(herein defined as alpacas and llamas, but not including vicuna or guanaco)
We have been investigating the environmental impact of camelids for several years. These studies have included containment and shelter, feed intake, water intake, fecal output, fecal examination for important pathogens, and pasture management. These studies have allowed us to make a number of statements.
Containment and shelter
Camelids are easily contained and rarely challenge fencing. These species do not perform activities that are destructive to fencing or wooden structures and rarely jump through, over, or under fences. Shelter must be provided for protection against adverse weather conditions. We have determined that alpacas require a minimum of 8 square feet per animal and llamas a minimum of 10 square feet per animal. Three sided shelters with a roof are adequate for this requirement.
Feed and water intake and fecal output
Camelids consume approximately similar amounts of water as compared with goats (approximately 1 to 1.5 gallons per head per day for alpacas; 2 to 3 gallons per head per day for llamas). Daily urine output of alpacas (average adult body weight 125 to 165 lbs.) and llamas (average adult body weight 250 to 350 lbs.) are similar to that of sheep (average adult body weight 150 to 300 lbs.) and goats (average adult body weight 125 to 200 lbs.). Thus, the biological equivalency to sheep is approximately 1.0. Camelids consume a relatively lower percentage of their body weight in dry matter on a daily basis as compared with sheep and goats. Sheep and goats are expected to consume approximately 2.5% of their body weight per day (e.g. 200 lbs. sheep consumes 5 lbs. dry matter per day or 16.6 lbs. grass (assuming 30% dry matter of grass). Alpacas and llamas are expected to consume approximately 1.8% of their body weight per day in dry matter (e.g. a 200 lbs. camelid would consume approximately 3.6 lbs. dry matter or 12 lbs. grass per day (assuming 30% dry matter of grass). Fecal output is proportional to dry matter intake. Thus, the biological equivalency to sheep is approximately 0.72. Based on these findings, we consider camelids to be a low risk for ground water contamination (see further comments in pasture management).

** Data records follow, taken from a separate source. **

Lemma rq_update_spec fuel k b s a bs :
  rq_rep k b s -> receiver_ack N s a bs -> (k + length bs < fuel)%nat ->
  exists b', rq_update fuel a bs b = Ok (0, b') /\ rq_rep (k + length bs) b' (acked a bs s).
Proof.
  intros H [(Hu & Hbs) Hex] Hf. cbn [sacked acked] in Hex. rewrite elem_of_union, elem_of_from in Hex.
  destruct (rq_cut_spec fuel k b s a H ltac:(lia) Hu) as (ch & q & rs & E & Hh & Hl & Hn & Hc).
  { intros ?. apply Hex. left. split; [lia|done]. }
  unfold rq_update. cbn zeta in E |- *. rewrite E. cbn [rbind].
  assert (Hbs' : Forall (fun b => rcv_nxt_ q < b.1 < b.2) bs).
  { rewrite Forall_forall in Hbs |- *. intros [x y] Hb. specialize (Hbs _ Hb). cbn [fst snd] in *. rewrite Hn.
    assert (x <> a + 1); [|lia]. intros ->. apply Hex. right. apply elem_of_blocks.
    exists (a + 1, y). cbn. split; [done|lia]. }
  destruct (rq_blocks_spec fuel bs q rs Hh ltac:(lia)) as (q' & rs' & -> & Hh' & Hl' & Hc' & Hn'); [|done|].
  { intros z [Hz1 Hz2]%Hc. rewrite Hn. assert (z <> a + 1); [|lia]. intros ->. apply Hex. left. split; [lia|done]. }
  cbn [rbind]. eexists. split; [done|].
  assert (Hcov : forall z, cov rs' z <-> z ∈ sacked (acked a bs s)).
  { intros z. rewrite Hc', Hc. cbn [sacked acked]. by rewrite elem_of_union, elem_of_from. }
  destruct H as [_ R2 R4 Rn R5 R6 R7]. constructor; cbn [una rq_ h_seqno_ acked] in *; try lia.
  - exists rs'. split; [done|]. split; [lia|done].
  - left. unfold sack_min. cbn. lia.
  - unfold sack_min. cbn. lia.
  - intros z [Hz|Hz]%Hcov%Hc'.
    + apply Hc in Hz as [Hz1 Hz2]. specialize (R5 z Hz2). assert (z <> a + 1); [|lia]. intros ->. apply Hex. left.
      split; [lia|done].
    + apply elem_of_blocks in Hz as (blk & Hb & Hz). rewrite Forall_forall in Hbs, Hbs'.
      specialize (Hbs blk Hb). specialize (Hbs' blk Hb). cbn in *. lia.
  - intros z Hz Hs. cbn [sacked marked acked] in *. rewrite elem_of_difference, elem_of_from.
    rewrite elem_of_union, elem_of_from in Hs. rewrite <- (R7 z) by (lia || tauto).
    rewrite elem_of_union, elem_of_from. tauto.
Qed.

(** The bounds of what is reported. *)
Lemma rq_few k b s rs :
  rq_rep k b s -> blocks_ok rs -> (forall z, cov rs z <-> z ∈ sacked s) -> Z.of_nat (length rs) < 2 ^ 31.
Proof.
  intros H Hok Hc. destruct rs as [|r rs]; [cbn; lia|]. assert (Hz : forall z, cov (r :: rs) z -> 0 <= z < N).
  { intros z Hz%Hc. pose proof (r_una _ _ _ H). pose proof (r_range _ _ _ H z Hz). lia. }
  assert (Hr : cov (r :: rs) r.1).
  { exists r. split; [left|]. pose proof (blocks_ok_elem _ r Hok ltac:(left)). lia. }
  pose proof (blocks_few _ 0 N Hok Hz). specialize (Hz _ Hr). lia.
Qed.

(** The number [GetNextRetran] starts from. *)
Definition start_at (b : ScoreBoardRQ) : Z := if h_seqno_ b <? sack_min b then sack_min b else h_seqno_ b.

Lemma start_marks k b s z :
  rq_rep k b s -> una s <= z -> z ∉ sacked s -> (z ∈ marked s <-> z < start_at b).
Proof.
  intros H Hz Hn. rewrite (r_marks _ _ _ H z Hz Hn). unfold start_at.
  destruct (Z.ltb_spec (h_seqno_ b) (sack_min b)); destruct (r_min _ _ _ H) as [?|[? ?]]; lia.
Qed.
(* ===== verification/SackBoardTheorems.v ===== *)
(** * The SACK scoreboards: what they promise

    The array of tcp/scoreboard.cc and the queue of tcp/scoreboard-rq.cc that
    Agent/TCP/Sack1 uses in its place ask for the same segments. *)

From stdpp Require Import base numbers list gmap sets.
From Stdlib Require Import ZArith Lia.
From S2P Require Import Prelude.
From S2P Require Import Array.
From S2P Require Import Rq.
From S2P Require Import RqTheorems.
From S2P Require Import SackBoard.
From S2P Require Import ScoreBoard.
From S2P Require Import ScoreBoardProps.
From S2P Require Import ScoreBoardRq.

Local Open Scope Z_scope.

(** Whatever [new] leaves in the nodes. *)
Definition array_session (junk : nat -> ScoreBoardNode) (fuel : nat) (ops : list board_op) (b : ScoreBoard)
  : result (list Z) := session (H := array_board junk) fuel ops b.

Definition rq_session (fuel : nat) (ops : list board_op) : result (list Z) :=
  session (H := rq_board) fuel ops new_ScoreBoardRQ.

Lemma array_session_spec N junk fuel ops sbn sz :
  0 <= N <= 2 ^ 28 -> 2 <= sz <= 2 ^ 30 -> sz <= Z.of_nat (length sbn) ->
  session_ok (ack_above N) ops empty_board -> (blocks_in ops < fuel)%nat -> (32 < fuel)%nat ->
  array_session junk fuel ops (new_ScoreBoard sbn sz) = Ok (board_run ops empty_board).
Proof.
  intros HN Hsz Hl Hok Hf Hf'. destruct HN as [HN0 HN].
  apply (session_spec (ack_above N) (fun _ => True) (H := array_board junk) (H0 := array_board_laws N HN junk)
    fuel ops 0); try done; [cbn; by apply new_rep|by apply Forall_true].
Qed.

Lemma rq_session_spec N fuel ops :
  N <= 2 ^ 28 -> session_ok (receiver_ack N) ops empty_board -> 0 ∉ board_run ops empty_board ->
  (blocks_in ops < fuel)%nat -> (32 < fuel)%nat ->
  rq_session fuel ops = Ok (board_run ops empty_board).
Proof.
  intros HN Hok H0 Hf Hf'.
  apply (session_spec (receiver_ack N) (fun z => z <> 0) (H := rq_board) (H0 := rq_board_laws N HN) fuel ops 0);
    try done; [cbn; by apply new_rq_rep|].
  apply Forall_forall. by intros z Hz ->.
Qed.

(** A session: three segments lost, one of them again behind a fast
    retransmit, and a timeout. *)
Definition sack_sample : list board_op :=
  [SAck 9 [(12, 14)]; SMark 10; SRetransmit; SRetransmit; SAck 9 [(12, 14); (17, 20)]; SRetransmit; SRetransmit;
   SAck 13 [(17, 20)]; SRetransmit; SClear; SAck 13 [(17, 20)]; SRetransmit].




(** ** What is sent again *)

Definition is_clear (o : board_op) : bool := match o with SClear => true | _ => false end.

Definition sends (zs : list Z) : list Z := filter (fun z => 0 <= z) zs.

(** Without a clear, only what is lost and not sent again yet is sent. *)
Lemma sends_fresh ok ops : (forall s a bs, ok s a bs -> una s <= a + 1) -> forall s,
  session_ok ok ops s -> forallb (negb ∘ is_clear) ops = true ->
  NoDup (sends (board_run ops s)) /\
  forall z, z ∈ sends (board_run ops s) -> una s <= z /\ z ∉ sacked s /\ z ∉ marked s.
Proof.
  intros Hu. induction ops as [|o ops IH]; intros s Hok Hc; [split; [constructor|by intros z Hz%not_elem_of_nil]|].
  cbn [forallb] in Hc. apply andb_true_iff in Hc as [Ho Hc].
  destruct o as [a bs| |x|]; cbn [session_ok board_run] in *; [| | |done].
  - destruct Hok as [Ha Hok]. destruct (IH _ Hok Hc) as [Hn Hz]. split; [done|]. intros z Hin.
    destruct (Hz z Hin) as (H1 & H2 & H3). cbn [una sacked marked acked] in *. specialize (Hu _ _ _ Ha).
    rewrite elem_of_union, elem_of_from in H2. rewrite elem_of_difference, elem_of_union, !elem_of_from in H3.
    split; [lia|]. split; intros ?; [apply H2; left; by split|]. apply H3. split; [by split|tauto].
  - destruct (IH _ Hok Hc) as [Hn Hz]. unfold retransmitted, sends in *. rewrite filter_cons.
    destruct (Z.ltb_spec (next_hole s) 0); [rewrite decide_False by lia; by split|]. rewrite decide_True by lia.
    apply next_hole_hole in H as (H1 & H2 & H3). cbn [una sacked marked mark] in *. split.
    + constructor; [|done]. intros Hin. destruct (Hz _ Hin) as (_ & _ & Hm). apply Hm. set_solver.
    + intros z [->|Hin]%elem_of_cons; [split; [lia|done]|]. destruct (Hz z Hin) as (? & ? & ?). set_solver.
  - destruct Hok as [_ Hok]. destruct (IH _ Hok Hc) as [Hn Hz]. split; [done|]. intros z Hin.
    destruct (Hz z Hin) as (? & ? & ?). cbn [una sacked marked mark] in *. set_solver.
Qed.

(** Once segment 0 is acknowledged with every block, it is not asked for. *)
Lemma never_zero N ops : forall s,
  session_ok (exact_ack_ok N) ops s -> 0 <= una s -> (una s = 0 -> sacked s = ∅) -> 0 ∉ board_run ops s.
Proof.
  induction ops as [|o ops IH]; intros s Hok Hu H0; [by apply not_elem_of_nil|].
  destruct o as [a bs| |x|]; cbn [session_ok board_run] in *.
  - destruct Hok as [[(Ha & Hu' & _) _] Hok]. apply IH; [done|cbn; lia|cbn; lia].
  - assert (next_hole s <> 0).
    { intros E. destruct (next_hole_hole s ltac:(lia)) as ((H1 & H2) & _). destruct (top_spec s) as (_ & _ & H3).
      rewrite E in *. assert (una s = 0) as Eu by lia. rewrite (H0 Eu) in H3. set_solver by lia. }
    intros [E|Hin]%elem_of_cons; [by symmetry in E|]. revert Hin.
    unfold retransmitted in *. destruct (next_hole s <? 0); by apply IH.
  - destruct Hok as [_ Hok]. by apply IH.
  - by apply IH.
Qed.

Lemma exact_session N ops :
  session_ok (exact_ack_ok N) ops empty_board ->
  session_ok (receiver_ack N) ops empty_board /\ session_ok (ack_above N) ops empty_board /\
  0 ∉ board_run ops empty_board.
Proof.
  intros Hok. split_and!; [| |by apply (never_zero N)].
  - eapply session_ok_mono; [|exact Hok]. by intros s a bs [[_ ?] ?].
  - eapply session_ok_mono; [|exact Hok]. by intros s a bs [[_ ?] _].
Qed.

(** C19: (safety) Until the scoreboard is cleared, neither scoreboard has a
    segment sent twice: whatever acknowledgments come, both return, and of
    the numbers they give out to send again no two are the same. *)
Theorem never_sent_twice junk fuel N ops sbn sz
  (HN : 0 <= N <= 2 ^ 28) (Hsz : 2 <= sz <= 2 ^ 30) (Hl : sz <= Z.of_nat (length sbn))
  (Hok : session_ok (exact_ack_ok N) ops empty_board) (Hc : forallb (negb ∘ is_clear) ops = true)
  (Hf : (blocks_in ops < fuel)%nat) (Hf' : (32 < fuel)%nat) :
  exists zs, array_session junk fuel ops (new_ScoreBoard sbn sz) = Ok zs /\ rq_session fuel ops = Ok zs /\
    NoDup (sends zs).
Proof.
  destruct (exact_session N ops Hok) as (H1 & H2 & H3). exists (board_run ops empty_board). split; [|split].
  - by apply (array_session_spec N).
  - apply (rq_session_spec N); [lia|done..].
  - apply (sends_fresh (exact_ack_ok N) ops); [|done|done]. intros s a bs [(_ & ? & _) _]. lia.
Qed.

Lemma never_sent_twice_witness :
  let ops := take 9 sack_sample in
  exists zs, array_session (fun _ => new_node 7) 40 ops (new_ScoreBoard (replicate 4 (new_node 7)) 4) = Ok zs /\
    rq_session 40 ops = Ok zs /\ NoDup (sends zs).
Proof.
  apply (never_sent_twice _ 40 (2 ^ 28)); [lia|lia|cbn; lia| |reflexivity|cbn; lia|lia].
  apply (bool_decide_eq_true_1 _). vm_compute. reflexivity.
Defined.

(** A block below the acknowledgment, as a duplicate report is, moves
    [sack_min] back: numbers that were acknowledged are sent again.  The array
    lets it pass. *)
Lemma duplicate_report_resends :
  let ops := [SAck 9 [(12, 14)]; SAck 9 [(5, 6); (12, 14)]; SRetransmit; SRetransmit; SRetransmit] in
  rq_session 40 ops = Ok [6; 7; 8] /\
  array_session (fun _ => new_node 7) 40 ops (new_ScoreBoard (replicate 4 (new_node 7)) 4) = Ok [10; 11; -1].
Proof. vm_compute. split; reflexivity. Qed.

(** A mark made before any block is reported, as by the fast retransmit of a
    sender without reports, holds for the queue and is lost on the array. *)
Lemma early_mark_differs :
  let ops := [SAck 9 []; SMark 10; SAck 9 [(12, 14)]; SRetransmit] in
  rq_session 40 ops = Ok [11] /\
  array_session (fun _ => new_node 7) 40 ops (new_ScoreBoard (replicate 4 (new_node 7)) 4) = Ok [10].
Proof. vm_compute. split; reflexivity. Qed.

(** Where nothing is unacknowledged below the end of what is reported,
    [GetNextUnacked] of the array gives -1; that of the queue gives the end. *)
Lemma next_unacked_differs :
  (let! '(_, b) := rq_update 40 9 [(12, 14)] new_ScoreBoardRQ in
   let! '(z, _) := rq_unacked 40 12 b in Ok z) = Ok 14 /\
  (let! '(_, b) := sb_update (fun _ => new_node 7) 40 9 [(12, 14)] (new_ScoreBoard (replicate 4 (new_node 7)) 4) in
   GetNextUnacked 12 b) = Ok (-1).
Proof. vm_compute. split; reflexivity. Qed.

(** Number 0 is no hole for the queue: a first segment that is lost has to be
    sent again by other means. *)
Lemma first_segment_not_resent :
  let ops := [SAck (-1) [(2, 4)]; SRetransmit] in
  rq_session 40 ops = Ok [-1] /\
  array_session (fun _ => new_node 7) 40 ops (new_ScoreBoard (replicate 4 (new_node 7)) 4) = Ok [0].
Proof. vm_compute. split; reflexivity. Qed.
Lemma exchange_success_sets_expiry code c w data c' w' :
  exchange_code_for_token code c w = (inr (Success data), c', w') ->
  token_expires c' <> None.
Proof.
  rewrite exchange_run. cbv zeta.
  destruct (net w (List.length (sent w))) as [carried d | r];
    [discriminate |].
  destruct ((400 <=? status_code r) && (status_code r <? 600));
    [discriminate |].
  destruct (json_body r) as [td |].
  - destruct (store_exchanged td c _) as [[[e | []] c1] w1] eqn:S;
      [discriminate |].
    intros H; inv H.
    apply store_exchanged_returns in S.
    destruct S as (d & t & _ & _ & -> & _). discriminate.
  - destruct (json_error_is_request_exception w); discriminate.
Qed.

Lemma refresh_success_sets_expiry c w r c' w' :
  refresh_access_token c w = (inr r, c', w') -> get_success r = true ->
  token_expires c' <> None.
Proof.
  rewrite refresh_run.
  destruct (negb (truthy (refresh_token c)));
    [intros H; inv H; discriminate |].
  cbv zeta.
  destruct (net w (List.length (sent w))) as [carried d | rs];
    [intros H; inv H; discriminate |].
  destruct ((400 <=? status_code rs) && (status_code rs <? 600));
    [intros H; inv H; discriminate |].
  destruct (json_body rs) as [td |].
  - destruct (store_refreshed td c _) as [[[e | []] c1] w1] eqn:S;
      [discriminate |].
    intros H; inv H. intros _.
    apply store_refreshed_returns in S.
    destruct S as (d & t & _ & _ & -> & _). discriminate.
  - destruct (json_error_is_request_exception w);
      [intros H; inv H; discriminate | discriminate].
Qed.

(** C3, amended.  [exchange_code_for_token] and [refresh_access_token]
    keep the pairing whenever they return: on success the expiry is set
    together with the access token, on error nothing is assigned.
    [load_tokens] assigns the expiry only from a file that carries one:
    it keeps the pairing when the file's expiry is parsed or the session
    already held an expiry, and otherwise leaves the expiry as it was. *)
Theorem token_pairing c w :
  (forall code r c' w',
     exchange_code_for_token code c w = (inr r, c', w') ->
     tokens_paired c -> tokens_paired c') /\
  (forall r c' w',
     refresh_access_token c w = (inr r, c', w') ->
     tokens_paired c -> tokens_paired c') /\
  (forall f b c' w',
     load_tokens f c w = (inr b, c', w') ->
     (token_expires c <> None -> token_expires c' <> None) /\
     (forall d, files w f = Doc (JObj d) ->
                truthy (dict_get "expires" d) = true -> b = true ->
                token_expires c' <> None) /\
     (forall d, files w f = Doc (JObj d) ->
                truthy (dict_get "expires" d) = false ->
                token_expires c' = token_expires c)).
Proof.
  split; [| split].
  - intros code r c' w' H P. destruct r as [data | msg | m].
    + intros _. eapply exchange_success_sets_expiry; eassumption.
    + intros _. revert H. rewrite exchange_run. cbv zeta.
      destruct (net w (List.length (sent w))) as [carried d | rs];
        [discriminate |].
      destruct ((400 <=? status_code rs) && (status_code rs <? 600));
        [discriminate |].
      destruct (json_body rs) as [td |].
      * destruct (store_exchanged td c _) as [[[e | []] c1] w1];
          discriminate.
      * destruct (json_error_is_request_exception w); discriminate.
    + apply exchange_error_keeps_session in H. subst. exact P.
  - intros r c' w' H P. destruct r as [data | msg | m].
    + intros _. eapply refresh_success_sets_expiry; [eassumption | reflexivity].
    + intros _. eapply refresh_success_sets_expiry; [eassumption | reflexivity].
    + apply refresh_error_keeps_session in H. subst. exact P.
  - intros f b c' w'. rewrite load_run.
    assert (K : forall x, (forall d, x <> Doc (JObj d)) ->
      (inr false, c, w) = (@inr exn bool b, c', w') ->
      (token_expires c <> None -> token_expires c' <> None) /\
      (forall d, x = Doc (JObj d) ->
                 truthy (dict_get "expires" d) = true -> b = true ->
                 token_expires c' <> None) /\
      (forall d, x = Doc (JObj d) ->
                 truthy (dict_get "expires" d) = false ->
                 token_expires c' = token_expires c)).
    { intros x N H; inv H. split; [trivial |].
      split; intros d D; destruct (N d D). }
    destruct (files w f) as [| | v] eqn:F;
      try (apply K; intros d; discriminate).
    destruct v; try (apply K; intros d'; discriminate).
    cbv zeta.
    destruct (truthy (dict_get "expires" d)) eqn:T.
    + destruct (py_fromisoformat (dict_get "expires" d)) as [e | t];
        intros H; inv H.
      * split; [trivial |].
        split; intros d' D; inv D; intros T'.
        -- intros B; discriminate B.
        -- rewrite T in T'; discriminate T'.
      * split; [discriminate |].
        split; intros d' D; inv D; intros T'.
        -- discriminate.
        -- rewrite T in T'; discriminate T'.
    + intros H; inv H.
      split; [trivial |].
      split; intros d' D; inv D; intros T'; [| reflexivity].
      rewrite T in T'; discriminate T'.
Qed.

Definition token_reply : json := JObj [("access_token", JStr "token")].

Lemma token_pairing_witness :
  tokens_paired
    (snd (fst (exchange_code_for_token "code" fresh
                 (world_answering (answer 200 "{}" (Some token_reply)))))).
Proof.
  refine (proj1 (token_pairing fresh
                   (world_answering (answer 200 "{}" (Some token_reply))))
            "code" (Success token_reply) _
            (snd (exchange_code_for_token "code" fresh
                    (world_answering (answer 200 "{}" (Some token_reply)))))
            _ _).
  - vm_compute. reflexivity.
  - intros H. exfalso. apply H. reflexivity.
Defined.

(** ** Saving and loading (C4) *)

Lemma files_write_file f v w : files (write_file f v w) f = Doc v.
Proof. unfold write_file; simpl. rewrite String.eqb_refl. reflexivity. Qed.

Urine is a necessary by-product of life. Water is a vital nutrient for digestion and metabolic processes. Marcilese et al (1994) determined water turnover in llamas. In winter, body water was estimated as 659 ml/kg with a daily water turnover of 116 ml/kg0.82. In spring and summer, daily water turnover was increased. Daily water turnover in lactating llamas in summer was approximately 396 ml/kg0.82 and that of non-lactating llamas was 260 ml/kg0.82. In studies of water consumption, alpacas consumed similar water on a body weight basis as compared with goats. Rubsamen et al (1975) determined that llamas consumed 62 ml/kg0.82/24 hours and goats consumed 59 ml/kg0.82/24 hours. Thus, a 60 kg alpaca will consume less than 1 gallon (3.7 L) of water per day. Urine production is expected to approximate 10 to 15 ml/kg/24 hours. Thus, a 60 kg alpaca will produce approximately 1 quart (600 to 900 ml) of urine per day.
Pesticides are uncommonly used in alpacas because of the limited need to do so. Thus, the potential environmental impact is negligible.
Compared with traditional livestock species, camelids are not known to be carriers of important pathogens (e.g. Johne’s disease, Salmonella sp., E. coli OH:157, etc) and are uncommon carriers of secondary pathogens (e.g. Cryptosporidium sp., Giardia sp). In our studies involving random sampling of farms with alpacas and llamas, we have not found Salmonella sp or Johne’s Disease organisms. In a study performed by the University of California at Davis, they did not find E coli OH:157 or Cryptosporidium sp in camelid feces. Compared with traditional livestock species, we do not consider camelids to be a source of concern for potential pathogens to the human population.
Camelids have a unique instinctual trait with respect to deposition of feces and urine as compared with all traditional livestock. The camelids form "dung piles" in pastures. These dung piles are the animal kingdom equivalent of "community toilets." Thus, these animals are extremely hygienic as compared with horses, cattle, sheep, and goats. These dung piles allow pastures to be cleaned effectively and efficiently on a regular basis. This is rarely done in other livestock because of the necessity to clean the entire pasture, not selected areas. In our research, dung piles will consume approximately 10% of the pasture if kept cleaned on a regular basis. Without cleaning, pasture consumption increases to approximately 20%. Thus, the pasture contamination equivalency of camelids as compared with other livestock is approximately 0.1 to 0.2. Cleaning of dung piles with composting of manure allows for further limitation of any risk of ground water contamination.
Based on our research to date, we consider camelids to be one of the lowest risk species in North American agriculture with respect to potential human exposure to pathogens or to byproducts of the animals’ waste. This species seems ideally suited to "urban farm" settings.